While you are slightly more varied in your communications than April (she who uses "MEEEEEeeeeeeeee!" for pretty well everything she wants to express that isn't covered by purring), I would appreciate it if you could put some extra effort into distinguishing your various utterances from each other. At the moment, you seem to use "nnnngmmmr?" for:
- "I'm hungry"
- "I'm thirsty"
- "I'm sad"
- "I'm bored"
- "I want pettins"
- "I want to play fetch with this crocheted thing that I totally did not steal out of your project bag"
- "I want attention and am about to break something in order to get it"
- "April dropped a stinker in my kitty litter and I want to use it so you need to clean it out now"
and, on one memorable occasion,
- "Hey, mum? I found a new toy and am now carrying it around in my mouth! It's a live venomous spider. I want to show it to you before I eat it. Please hold still while I drop it on your bare foot."
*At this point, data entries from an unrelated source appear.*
(* ===== verification/BrocadeAdapter.v ===== *)
(** The stateful part of the Brocade adapter ([src/adapter_brocade.go]):
    requests to the switch, the verification with its fallback to HTTP, the
    readiness registry, and a collection. *)
From S2P Require Import Prelude GoStrings GoTime Types Policy Readiness LocalDB BrocadeSnapshot.
From Stdlib Require Import QArith Strings.Byte.

Local Open Scope Z_scope.

(** ** Requests *)

Inductive auth : Type :=
| NoAuth
| Bearer (token : string)
| Basic (user pass : string).

Record get_request : Type := { gr_URL : string; gr_Auth : auth }.

(** An error with its text; for a [*net.OpError], its operation and the text
    of the error it wraps. *)
Record get_error : Type := { ge_Msg : string; ge_Op : option (string * string) }.
Definition plain_error (msg : string) : get_error := {| ge_Msg := msg; ge_Op := None |}.

(** What the network answers: an error, or a status and a body, whose reading
    may fail. *)
Inductive get_answer : Type :=
| GetError (e : get_error)
| GetAnswer (status : Z) (body : option buf).

Definition isConnRefused (e : get_error) : bool :=
  match ge_Op e with
  | Some (op, inner) => String.eqb op "dial" && Contains inner "connection refused"
  | None => Contains (ge_Msg e) "connection refused"
  end.

(** The classes in order, each with the texts it is recognised by. *)
Definition error_classes : list (string * list string) :=
  [("rest_connection_failed", ["connection refused"]);
   ("rest_connection_failed", ["no such host"; "dns"]);
   ("rest_timeout", ["timeout"; "deadline exceeded"]);
   ("rest_certificate_untrusted", ["x509"; "certificate"]);
   ("rest_tls_handshake_failed", ["tls: handshake failure"; "tls:"]);
   ("rest_auth_failed", ["401"; "unauthorized"]);
   ("rest_permission_denied", ["403"; "forbidden"]);
   ("rest_invalid_uri", ["400"; "invalid rest uri"])].
Definition classifyBrocadeRESTError (e : get_error) : string :=
  let msg := ToLower (ge_Msg e) in
  match find (fun '(_, texts) => existsb (Contains msg) texts) error_classes with
  | Some (code, _) => code
  | None => "rest_response_invalid"
  end.

(** ** The adapter *)

Record BrocadeAdapter : Type := {
  ba_profile : TargetProfile;
  ba_client : option Duration;  (* the timeout of the HTTP client; [None] after [Close] *)
  ba_baseURL : string;
  ba_user : string;
  ba_pass : string;
  ba_token : string;
}.

(** The adapter with the readiness registry, the steps taken and the requests
    handed to the HTTP client. *)
Record Env : Type := {
  en_adapter : BrocadeAdapter;
  en_registry : Registry;
  en_tick : nat;
  en_sent : list get_request;
}.

(** Code that may panic: the use of a nil HTTP client. *)
Definition P (A : Type) : Type := Env -> option (A * Env).
#[global] Instance P_ret : MRet P := fun A a e => Some (a, e).
#[global] Instance P_bind : MBind P := fun A B f m e =>
  match m e with Some (a, e') => f a e' | None => None end.

Definition getP {A} (f : Env -> A) : P A := fun e => Some (f e, e).
Definition on_adapter (f : BrocadeAdapter -> BrocadeAdapter) : P unit := fun e =>
  Some (tt, Build_Env (f (en_adapter e)) (en_registry e) (en_tick e) (en_sent e)).
Definition on_registry (f : Registry -> Registry) : P unit := fun e =>
  Some (tt, Build_Env (en_adapter e) (f (en_registry e)) (en_tick e) (en_sent e)).

Definition set_baseURL (u : string) (a : BrocadeAdapter) : BrocadeAdapter :=
  Build_BrocadeAdapter (ba_profile a) (ba_client a) u (ba_user a) (ba_pass a) (ba_token a).

Section Adapter.
(** The network by step, [url.Parse], the decoder of a JSON object ([Ok None]
    for the text null), the clock by step, and the texts of numbers. *)
Context (network : nat -> get_request -> get_answer) (url_parses : string -> bool).
Context (decode : buf -> result string (option payload)) (clock : nat -> GoTime).
Context (fmt_v fmt_f fmt_1f : Q -> string) (Sscanf_f : string -> option Q) (log10_10 : Q -> Q).

Definition now : P GoTime := fun e =>
  Some (clock (en_tick e), Build_Env (en_adapter e) (en_registry e) (S (en_tick e)) (en_sent e)).

Definition credentials (a : BrocadeAdapter) : auth :=
  if negb (String.eqb (ba_token a) "") then Bearer (ba_token a)
  else if negb (String.eqb (ba_user a) "") && negb (String.eqb (ba_pass a) "") then Basic (ba_user a) (ba_pass a)
  else NoAuth.

(** [a.client.Do(req)]. *)
Definition client_do (r : get_request) : P get_answer := fun e =>
  match ba_client (en_adapter e) with
  | None => None
  | Some _ => Some (network (en_tick e) r,
                    Build_Env (en_adapter e) (en_registry e) (S (en_tick e)) (en_sent e ++ [r]))
  end.

(** [io.LimitReader] cuts the body at five megabytes. *)
Definition body_limit : nat := N.to_nat (5 * 1024 * 1024).
Definition read_body (status : Z) (body : option buf) : result get_error (option payload) :=
  match body with
  | None => Err (plain_error "read body")
  | Some b =>
      let b := take body_limit b in
      if 400 <=? status then
        Err (plain_error ("HTTP " +:+ pretty status +:+ ": " +:+ text_of (take 200 b)))
      else match decode b with Ok m => Ok m | Err e => Err (plain_error e) end
  end.

Definition brocadeGet (path : string) : P (result get_error (option payload)) :=
  a ← getP en_adapter;
  let url := ba_baseURL a +:+ path in
  if negb (url_parses url) then mret (Err (plain_error ("parse " +:+ url)))
  else
    answer ← client_do {| gr_URL := url; gr_Auth := credentials a |};
    mret match answer with
         | GetError e => Err e
         | GetAnswer status body => read_body status body
         end.

(** ** Verification *)

Definition chassis_path : string := "/rest/running/brocade-chassis/chassis".

Definition record_failure (code reason : string) : P unit :=
  a ← getP en_adapter; t ← now;
  on_registry (RecordFailure t (tp_TargetID (ba_profile a)) code reason).
Definition record_success : P unit :=
  a ← getP en_adapter; t ← now;
  on_registry (RecordSuccess t (tp_TargetID (ba_profile a))
    (brocadeRESTSecurityState (ba_baseURL a) (tls_InsecureSkipVerify (tp_TLS (ba_profile a))))
    (NormalizeTLSPolicy (tls_Policy (tp_TLS (ba_profile a))))).

Definition init_timeout (profile : TargetProfile) : Duration :=
  let secs := rl_TimeoutSecs (tp_ResourceLimits profile) in
  let timeout := if 0 <? secs then wrap64 (secs * Second) else 15 * Second in
  if 30 * Second <? timeout then 30 * Second else timeout.

Definition cred (creds : Creds) (k : string) : string := default "" (creds !! k).

(** The fields that [Init] sets; an empty token leaves the previous one. *)
Definition configured (profile : TargetProfile) (creds : Creds) (a : BrocadeAdapter) : BrocadeAdapter :=
  {| ba_profile := profile; ba_client := Some (init_timeout profile); ba_baseURL := tp_Endpoint profile;
     ba_user := cred creds "username"; ba_pass := cred creds "password";
     ba_token := if negb (String.eqb (cred creds "token") "") then cred creds "token"
                 else if negb (String.eqb (cred creds "api_token") "") then cred creds "api_token"
                 else ba_token a |}.

Definition NewBrocadeAdapter (profile : TargetProfile) : BrocadeAdapter :=
  Build_BrocadeAdapter profile None "" "" "" "".

Definition http_fallback : P (result string unit) :=
  a ← getP en_adapter;
  on_adapter (set_baseURL ("http://" +:+ TrimPrefix (ba_baseURL a) "https://")) ;;
  r ← brocadeGet chassis_path;
  match r with
  | Err e =>
      record_failure (classifyBrocadeRESTError e) "rest verification failed on https and http" ;;
      mret (Err ("Brocade FOS REST verification failed (tried HTTPS and HTTP): " +:+ ge_Msg e))
  | Ok _ => record_success ;; mret (Ok tt)
  end.

Definition Init (profile : TargetProfile) (creds : Creds) : P (result string unit) :=
  on_adapter (configured profile creds) ;;
  r ← brocadeGet chassis_path;
  match r with
  | Err e =>
      a ← getP en_adapter;
      if HasPrefix (ba_baseURL a) "https://" && isConnRefused e then http_fallback
      else
        record_failure (classifyBrocadeRESTError e) "rest verification failed" ;;
        mret (Err ("Brocade FOS REST verification failed: " +:+ ge_Msg e))
  | Ok _ => record_success ;; mret (Ok tt)
  end.

(** ** Collection *)

Definition fetch (path : string) : P (option payload) :=
  r ← brocadeGet path; mret match r with Ok m => m | Err _ => None end.
Definition fetched (path : string) : P payload := m ← fetch path; mret (default ∅ m).

Definition collect_chassis : P payload :=
  r ← brocadeGet chassis_path;
  match r with
  | Err e => record_failure (classifyBrocadeRESTError e) "chassis fetch failed" ;; mret ∅
  | Ok m => record_success ;; mret (default ∅ m)
  end.

(** Power supplies first: the single endpoint of older versions is the
    fallback. *)
Definition collect_fru : P payload :=
  blade ← fetch "/rest/running/brocade-fru/blade";
  ps ← fetch "/rest/running/brocade-fru/power-supply";
  match mergeBrocadeFru blade ps with
  | Some fru => mret fru
  | None => fetched "/rest/running/brocade-fru/fru"
  end.

Definition collect_raw : P Raw :=
  chassis ← collect_chassis;
  switchInfo ← fetched "/rest/running/brocade-fibrechannel-switch/fibrechannel-switch";
  ports ← fetched "/rest/running/brocade-interface/fibrechannel";
  media ← fetched "/rest/running/brocade-media/media-rdp";
  zoneConfig ← fetched "/rest/running/brocade-zone/effective-configuration";
  definedConfig ← fetched "/rest/running/brocade-zone/defined-configuration";
  fabricInfo ← fetched "/rest/running/brocade-fabric/fabric-switch";
  fru ← collect_fru;
  mret (Build_Raw chassis switchInfo ports media zoneConfig definedConfig fabricInfo fru).

(** [Collect] never reports an error. *)
Definition Collect : P (payload * list SnapshotSignal) :=
  t ← now;
  r ← collect_raw;
  mret (collect_result fmt_v fmt_f fmt_1f Sscanf_f log10_10 (FormatRFC3339 t) r).

Definition HealthCheck : P (result get_error unit) :=
  r ← brocadeGet chassis_path; mret match r with Ok _ => Ok tt | Err e => Err e end.

Definition Close : P unit := on_adapter (fun a =>
  Build_BrocadeAdapter (ba_profile a) None (ba_baseURL a) (ba_user a) (ba_pass a) (ba_token a)).
End Adapter.
(* ===== verification/WizardTerminalProps.v ===== *)
(** The terminal of the wizard: what reading a line consumes, when the prompt
    loops end, and the properties that every step built from the primitives of
    the terminal has. *)
From S2P Require Import Prelude GoStrings GoPath NetAddr LocalAPI TargetConfig WizardTerminal.
From Stdlib Require Import Strings.Byte Ascii.

Local Open Scope Z_scope.

(** ** Reading *)

Lemma skip_blanks_length l : (length (skip_blanks l) <= length l)%nat.
Proof. induction l as [|c l IH]; simpl; [lia|]. destruct (is_blank c); simpl; lia. Qed.

Lemma take_word_length l : (length (snd (take_word l)) <= length l)%nat.
Proof.
  induction l as [|c l IH]; simpl; [lia|]. destruct (is_space c); simpl; [lia|].
  destruct (take_word l). simpl in *. lia.
Qed.

(** Reading a line consumes something, or the input ends. *)
Lemma Fscanln_consumes l : (length (snd (Fscanln l)) <= length l - 1)%nat.
Proof.
  unfold Fscanln. pose proof (skip_blanks_length l) as H1. destruct (skip_blanks l) as [|c r]; simpl in *; [lia|].
  destruct (is_newline c); simpl; [lia|]. destruct (is_space c) eqn:Es.
  - pose proof (skip_blanks_length (c :: r)) as H3. destruct (skip_blanks (c :: r)); simpl in *; lia.
  - pose proof (take_word_length r) as H2. destruct (take_word r) as [wd af]. simpl in *.
    pose proof (skip_blanks_length af) as H3. destruct (skip_blanks af); simpl in *; lia.
Qed.

Lemma Fscanln_eof : Fscanln [] = ("", false, []).
Proof. done. Qed.

(** An answer with two words: the second one, without its first byte, is left
    for the next question. *)
Lemma second_word_left :
  Fscanln (bytes ("yes please" +:+ String (chr 10) "reuse"))
  = ("yes", false, bytes ("lease" +:+ String (chr 10) "reuse")).
Proof. by vm_compute. Qed.

(** ** Sequencing *)

Lemma bind_Done {A B} (m : W A) (f : A -> W B) w b w' :
  (m ≫= f) w = (Done b, w') -> exists a w1, m w = (Done a, w1) /\ f a w1 = (Done b, w').
Proof. unfold mbind, W_bind. destruct (m w) as [[a|e|] w1]; try discriminate. eauto. Qed.

Lemma bind_eq {A B} (m : W A) (f : A -> W B) w a w1 :
  m w = (Done a, w1) -> (m ≫= f) w = f a w1.
Proof. unfold mbind, W_bind. by intros ->. Qed.

(** ** Properties of steps *)

(** A property that the primitives have and that sequencing keeps. *)
Class Closed (P : forall A, W A -> Prop) : Prop := {
  closed_ret A (a : A) : P A (mret a);
  closed_abort A e : P A (abort e);
  closed_bind A B (m : W A) (f : A -> W B) : P A m -> (forall a, P B (f a)) -> P B (m ≫= f);
  closed_looked A (f : Host -> A) : P A (looked f);
  closed_log e : P unit (log e);
  closed_read : P (string * bool)%type read_line;
}.

(** Looping forever happens at the end of the input only. *)
Definition dry (A : Type) (m : W A) : Prop := forall w, fst (m w) = Diverges -> wo_input (snd (m w)) = [].
(** Never looping. *)
Definition total (A : Type) (m : W A) : Prop := forall w, fst (m w) <> Diverges.
(** The worlds before and after are related. *)
Definition moves (R : relation World) (A : Type) (m : W A) : Prop := forall w, R w (snd (m w)).

#[global] Instance dry_closed : Closed dry.
Proof.
  split; try (intros; intros w H; discriminate H).
  - intros A B m f Hm Hf w. unfold mbind, W_bind. specialize (Hm w).
    destruct (m w) as [[a|e|] w1]; simpl in *; [apply Hf|done|intros _; by apply Hm].
  - intros w. unfold read_line. destruct (Fscanln _) as [[? ?] ?]. simpl. discriminate.
Qed.
#[global] Instance total_closed : Closed total.
Proof.
  split; try (intros; intros w H; discriminate H).
  - intros A B m f Hm Hf w. unfold mbind, W_bind. specialize (Hm w).
    destruct (m w) as [[a|e|] w1]; simpl in *; [apply Hf|done|done].
  - intros w. unfold read_line. destruct (Fscanln _) as [[? ?] ?]. simpl. discriminate.
Qed.
Lemma moves_closed R `{!PreOrder R} :
  (forall w e, R w (snd (log e w))) -> (forall w, R w (snd (read_line w))) -> Closed (moves R).
Proof.
  intros Hl Hr. split; try (intros; intros w; simpl; reflexivity); try done.
  2: { intros e w. apply Hl. }
  intros A B m f Hm Hf w. unfold mbind, W_bind. specialize (Hm w).
  destruct (m w) as [[a|e|] w1]; simpl in *; try done. etransitivity; [exact Hm|apply Hf].
Qed.

Create HintDb closed.
(** The case analysis of a step, down to its primitives and the steps that the
    hints know. *)
Ltac close_with tac :=
  repeat (intros; unfold say, warn; first
    [ assumption | tac
    | match goal with |- ?P _ _ =>
        first [ apply (@closed_ret P _) | apply (@closed_abort P _) | apply (@closed_looked P _)
              | apply (@closed_log P _) | apply (@closed_read P _) ] end
    | solve [eauto 2 with closed nocore]
    | match goal with |- ?P _ _ => apply (@closed_bind P _) end
    | match goal with a : (_ * _)%type |- _ => destruct a end | progress cbv zeta | case_match ]).
Ltac closed := close_with fail.

Section Closure.
Context (P : forall A, W A -> Prop) `{!Closed P}.

Lemma closed_says l : P unit (says l).
Proof. unfold says. induction l as [|s l IH]; simpl; closed. Qed.
Lemma closed_prompt label def : P string (prompt label def).
Proof. unfold prompt. closed. Qed.
Lemma closed_yes label def : P bool (confirmYesNo label def).
Proof. unfold confirmYesNo. closed. Qed.
Lemma closed_choice label def : P string (confirmChoice label def).
Proof. unfold confirmChoice. closed. Qed.
Lemma closed_status rec : P unit (printStatusBlock rec).
Proof. apply closed_says. Qed.
Lemma closed_liftE {A} (m : M Host (result tc_error A)) : P _ (lift m) -> P A (liftE m).
Proof. intros H. unfold liftE. closed. Qed.
Lemma closed_port label def : P (option Z) (port_attempt label def).
Proof. unfold port_attempt. close_with ltac:(apply closed_prompt). Qed.
Lemma closed_address lab def : P (option string) (address_attempt lab def).
Proof. unfold address_attempt. close_with ltac:(apply closed_prompt). Qed.
End Closure.
Ltac closed_more := idtac; match goal with |- ?P _ _ => first
  [ apply (closed_says P) | apply (closed_prompt P) | apply (closed_yes P) | apply (closed_choice P)
  | apply (closed_status P) | apply (closed_port P) | apply (closed_address P) | apply (closed_liftE P) ] end.
Ltac close_all := close_with closed_more.

Lemma total_lift A (m : M Host A) : total A (lift m).
Proof. intros w. unfold lift. destruct (m (wo_host w)). simpl. discriminate. Qed.
Lemma total_dry A m : total A m -> dry A m.
Proof. intros H w E. by destruct (H w). Qed.
#[export] Hint Resolve total_lift total_dry : closed.
Lemma moves_retry R `{!PreOrder R} {A} fuel (m : W (option A)) :
  moves R _ m -> moves R A (retry fuel m).
Proof.
  intros Hm. induction fuel as [|n IH]; intros w; [simpl; reflexivity|]. simpl. unfold mbind, W_bind.
  specialize (Hm w). destruct (m w) as [[[a|]|e|] w1]; simpl in *; try done. etransitivity; [exact Hm|apply IH].
Qed.

(** ** Loops *)

(** A round that asks one question: it never loops itself, and after it there
    is less input or none. *)
Definition asks {A} (m : W (option A)) : Prop :=
  total _ m /\ forall w, (length (wo_input (snd (m w))) <= length (wo_input w) - 1)%nat.

Lemma retry_dry {A} (m : W (option A)) : asks m ->
  forall fuel w, (length (wo_input w) <= fuel)%nat ->
  fst (retry fuel m w) = Diverges -> wo_input (snd (retry fuel m w)) = [].
Proof.
  intros [Ht Hc]. induction fuel as [|n IH]; intros w Hw; simpl.
  { intros _. by destruct (wo_input w); [|simpl in Hw; lia]. }
  unfold mbind, W_bind. specialize (Hc w). destruct (m w) as [[[a|]|e|] w1] eqn:E; simpl in *; try done.
  - intros H. apply IH; [lia|done].
  - by destruct (Ht w); rewrite E.
Qed.

Lemma retry_total {A} (m : W (option A)) : asks m ->
  (forall w, wo_input w = [] -> fst (m w) <> Done None) ->
  forall fuel w, (length (wo_input w) < fuel)%nat -> fst (retry fuel m w) <> Diverges.
Proof.
  intros [Ht Hc] Heof. induction fuel as [|n IH]; intros w Hw; [lia|]. simpl.
  unfold mbind, W_bind. pose proof (Hc w) as Hlen.
  destruct (m w) as [[[a|]|e|] w1] eqn:E; simpl in *; try done; [|by destruct (Ht w); rewrite E].
  destruct (wo_input w) as [|c l] eqn:Ew; [|apply IH; simpl in *; lia].
  specialize (Heof w Ew). by rewrite E in Heof.
Qed.

(** A round that asks again at the end of the input does so forever. *)
Lemma retry_forever {A} (m : W (option A)) : asks m ->
  (forall w, wo_input w = [] -> fst (m w) = Done None) ->
  forall fuel w, wo_input w = [] -> fst (retry fuel m w) = Diverges.
Proof.
  intros [_ Hc] Heof. induction fuel as [|n IH]; intros w Hw; [done|]. simpl. unfold mbind, W_bind.
  specialize (Heof w Hw). specialize (Hc w). rewrite Hw in Hc.
  destruct (m w) as [r w1]; simpl in *. rewrite Heof. apply IH.
  by destruct (wo_input w1); [|simpl in Hc; lia].
Qed.

Lemma prompt_consumes label def w :
  (length (wo_input (snd (prompt label def w))) <= length (wo_input w) - 1)%nat
  /\ exists s, fst (prompt label def w) = Done s.
Proof.
  unfold prompt, mbind, W_bind, read_line. pose proof (Fscanln_consumes (wo_input w)) as H.
  destruct (Fscanln (wo_input w)) as [[word ok] rest]. simpl in *. eauto.
Qed.
(** At the end of the input a question is answered by its default. *)
Lemma prompt_eof label def w : wo_input w = [] -> fst (prompt label def w) = Done def.
Proof. intros H. unfold prompt, mbind, W_bind, read_line. by rewrite H. Qed.

(** The input never grows. *)
Definition shrinks (w w' : World) : Prop := (length (wo_input w') <= length (wo_input w))%nat.
#[global] Instance shrinks_pre : PreOrder shrinks.
Proof. split; unfold shrinks; [intros w|intros a b c]; lia. Qed.
#[global] Instance shrinks_closed : Closed (moves shrinks).
Proof.
  apply moves_closed; [apply _|intros w e; unfold shrinks; simpl; lia|]. intros w. unfold shrinks, read_line.
  pose proof (Fscanln_consumes (wo_input w)). destruct (Fscanln _) as [[? ?] ?]. simpl in *. lia.
Qed.
Lemma shrinks_lift A (m : M Host A) : moves shrinks A (lift m).
Proof. intros w. unfold lift, shrinks. destruct (m (wo_host w)). simpl. lia. Qed.
#[export] Hint Resolve shrinks_lift : closed.

(** A round that asks and then acts on the answer. *)
Lemma asks_intro {A} label def (f : string -> W (option A)) :
  (forall s, moves shrinks _ (f s)) -> (forall s, total _ (f s)) ->
  asks (s ← prompt label def; f s).
Proof.
  intros Hk Ht. split; [apply (@closed_bind total _); [apply (closed_prompt total)|done]|].
  intros w. destruct (prompt_consumes label def w) as [Hlen [s Hs]].
  unfold mbind, W_bind. destruct (prompt label def w) as [r w1]. simpl in *. subst r.
  specialize (Hk s w1). unfold shrinks in Hk. lia.
Qed.
Lemma asks_after {A} (m0 : W unit) (m : W (option A)) :
  moves shrinks _ m0 -> total _ m0 -> (forall w, exists w', m0 w = (Done tt, w')) -> asks m ->
  asks (_ ← m0; m).
Proof.
  intros Hs Ht Hd [Hmt Hmc]. split; [by apply (@closed_bind total _)|]. intros w. specialize (Hs w).
  destruct (Hd w) as [w1 E]. rewrite (bind_eq _ _ _ _ _ E). rewrite E in Hs. simpl in Hs.
  specialize (Hmc w1). unfold shrinks in Hs. lia.
Qed.

(** Printing, and what questions leave in the log. *)
Definition logged (l : list event) (w : World) : World :=
  {| wo_host := wo_host w; wo_input := wo_input w; wo_log := wo_log w ++ l |}.
Lemma says_run l w : says l w = (Done tt, logged (map Printed l) w).
Proof.
  revert w. induction l as [|s l IH]; intros w; simpl.
  - unfold logged. rewrite app_nil_r. by destruct w.
  - unfold mbind, W_bind, say, log. unfold says in IH. rewrite IH. unfold logged. simpl. by rewrite <- app_assoc.
Qed.
Lemma yes_run label def w : exists line rest,
  confirmYesNo label def w
  = (Done (if String.eqb line "" then def else String.eqb line "y" || String.eqb line "yes"),
     {| wo_host := wo_host w; wo_input := rest; wo_log := wo_log w ++ [Asked label line] |}).
Proof.
  unfold confirmYesNo, mbind, W_bind, read_line. destruct (Fscanln (wo_input w)) as [[word ok] rest]. simpl. eauto.
Qed.
Lemma prompt_run label def w : exists answer rest,
  prompt label def w
  = (Done answer, {| wo_host := wo_host w; wo_input := rest; wo_log := wo_log w ++ [Asked label answer] |}).
Proof.
  unfold prompt, mbind, W_bind, read_line. destruct (Fscanln (wo_input w)) as [[word ok] rest]. simpl. eauto.
Qed.

Lemma port_asks label def : asks (port_attempt label def).
Proof.
  apply asks_intro; intros s; cbv beta; close_all.
Qed.
Lemma address_asks lab def : asks (address_attempt lab def).
Proof.
  apply asks_intro; intros s; cbv beta; close_all.
Qed.

Lemma address_forever lab def : validateHost lab def <> None ->
  forall fuel w, wo_input w = [] -> fst (retry fuel (address_attempt lab def) w) = Diverges.
Proof.
  intros Hv. apply retry_forever; [apply address_asks|]. intros w Hw. unfold address_attempt.
  pose proof (prompt_eof "Management hostname or address" def w Hw) as E.
  destruct (prompt _ def w) as [r w1] eqn:Ep. simpl in E. subst r.
  rewrite (bind_eq _ _ _ _ _ Ep). by destruct (validateHost lab def).
Qed.

(** A first run on an ended input never ends. *)
Lemma first_run_forever lab fuel w : wo_input w = [] ->
  fst (retry fuel (address_attempt lab "") w) = Diverges.
Proof. by apply address_forever. Qed.

(** ** The prompts of the wizard *)

Lemma Atoi_digit c s : is_digit c = true ->
  Atoi (String c s) = z ← digits 0 (bytes (String c s));
                      if (int64_min <=? z) && (z <=? int64_max) then Some z else None.
Proof. intros H. destruct c as [[] [] [] [] [] [] [] []]; try discriminate H; reflexivity. Qed.

Lemma Atoi_port n : valid_port n = true -> Atoi (pretty n) = Some n.
Proof.
  unfold valid_port. intros [Hp Hn]%andb_true_iff. apply Z.ltb_lt in Hp, Hn.
  destruct n as [|p|p]; [lia| |lia].
  assert (E : digits 0 (bytes (pretty (Z.pos p))) = Some (Z.pos p)).
  { change (pretty (Z.pos p)) with (pretty_N (N.pos p)). unfold pretty_N.
    destruct (decide (N.pos p = 0)%N) as [H|_]; [discriminate H|].
    destruct (digits_pretty_go (N.pos p) "") as (k & _ & ->). done. }
  destruct (pretty (Z.pos p)) as [|c s]; [done|].
  rewrite Atoi_digit by (simpl in E; by destruct (is_digit c)). rewrite E. unfold mbind, option_bind. cbv beta iota.
  rewrite (proj2 (andb_true_iff _ _)); [done|].
  rewrite !Z.leb_le. unfold int64_min, int64_max. lia.
Qed.

Lemma promptPort_dry label def : dry _ (promptPort label def).
Proof. intros w. apply (retry_dry _ (port_asks label def)). unfold rounds. lia. Qed.

Lemma promptPort_total label def : valid_port def = true -> total _ (promptPort label def).
Proof.
  intros Hd w. apply (retry_total _ (port_asks label def)); [|unfold rounds; lia].
  intros w1 Hw. unfold port_attempt. pose proof (prompt_eof label (pretty def) w1 Hw) as E.
  destruct (prompt label (pretty def) w1) as [r w2] eqn:Ep. simpl in E. subst r.
  rewrite (bind_eq _ _ _ _ _ Ep), Atoi_port by done. by rewrite Hd.
Qed.

(** A record whose address and ports can be kept. *)
Definition keepable (lab : string) (rec : targetRecord) : Prop :=
  validateHost lab (tr_Address rec) = None
  /\ valid_port (firstNonZero (tr_RESTPort rec) 443) = true
  /\ valid_port (firstNonZero (tr_SSHPort rec) 22) = true.


Lemma promptAddress_dry lab def : dry _ (promptAddress lab def).
Proof. intros w. apply (retry_dry _ (address_asks lab def)). unfold rounds. lia. Qed.
Lemma promptAddress_total lab def : validateHost lab def = None -> total _ (promptAddress lab def).
Proof.
  intros Hd w. apply (retry_total _ (address_asks lab def)); [|unfold rounds; lia].
  intros w1 Hw. unfold address_attempt. pose proof (prompt_eof "Management hostname or address" def w1 Hw) as E.
  destruct (prompt _ def w1) as [r w2] eqn:Ep. simpl in E. subst r.
  rewrite (bind_eq _ _ _ _ _ Ep). by rewrite Hd.
Qed.

Lemma address_dry lab rec : dry _ (promptAddressAndPorts lab rec).
Proof. unfold promptAddressAndPorts. close_with ltac:(first [apply promptAddress_dry|apply promptPort_dry]). Qed.
Lemma address_total lab rec : keepable lab rec -> total _ (promptAddressAndPorts lab rec).
Proof.
  intros (H1 & H2 & H3). unfold promptAddressAndPorts.
  close_with ltac:(first [by apply promptAddress_total|by apply promptPort_total]).
Qed.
A little more attention to this matter will mean I can answer your needs more quickly and don't have to work my way through each option in turn. It will also reduce the number of incidents where I eventually resort to asking you "What is it you want, girl? Is Timmy down the well? Is that it?!" while you look at me like I'm an idiot.
On a related note, please assign a meaning to your latest new noise. You know, the one you start making when you're at the other end of the house and then continue making while you wander slowly in my general direction, resulting in a loud echoing "nnnGOW! nnnGOW! nnnGOW!" coming down the hallway like the march of doom. I respectfully suggest you assign it to an urgent meaning, as boy howdy is that an attention-getter in the middle of the night.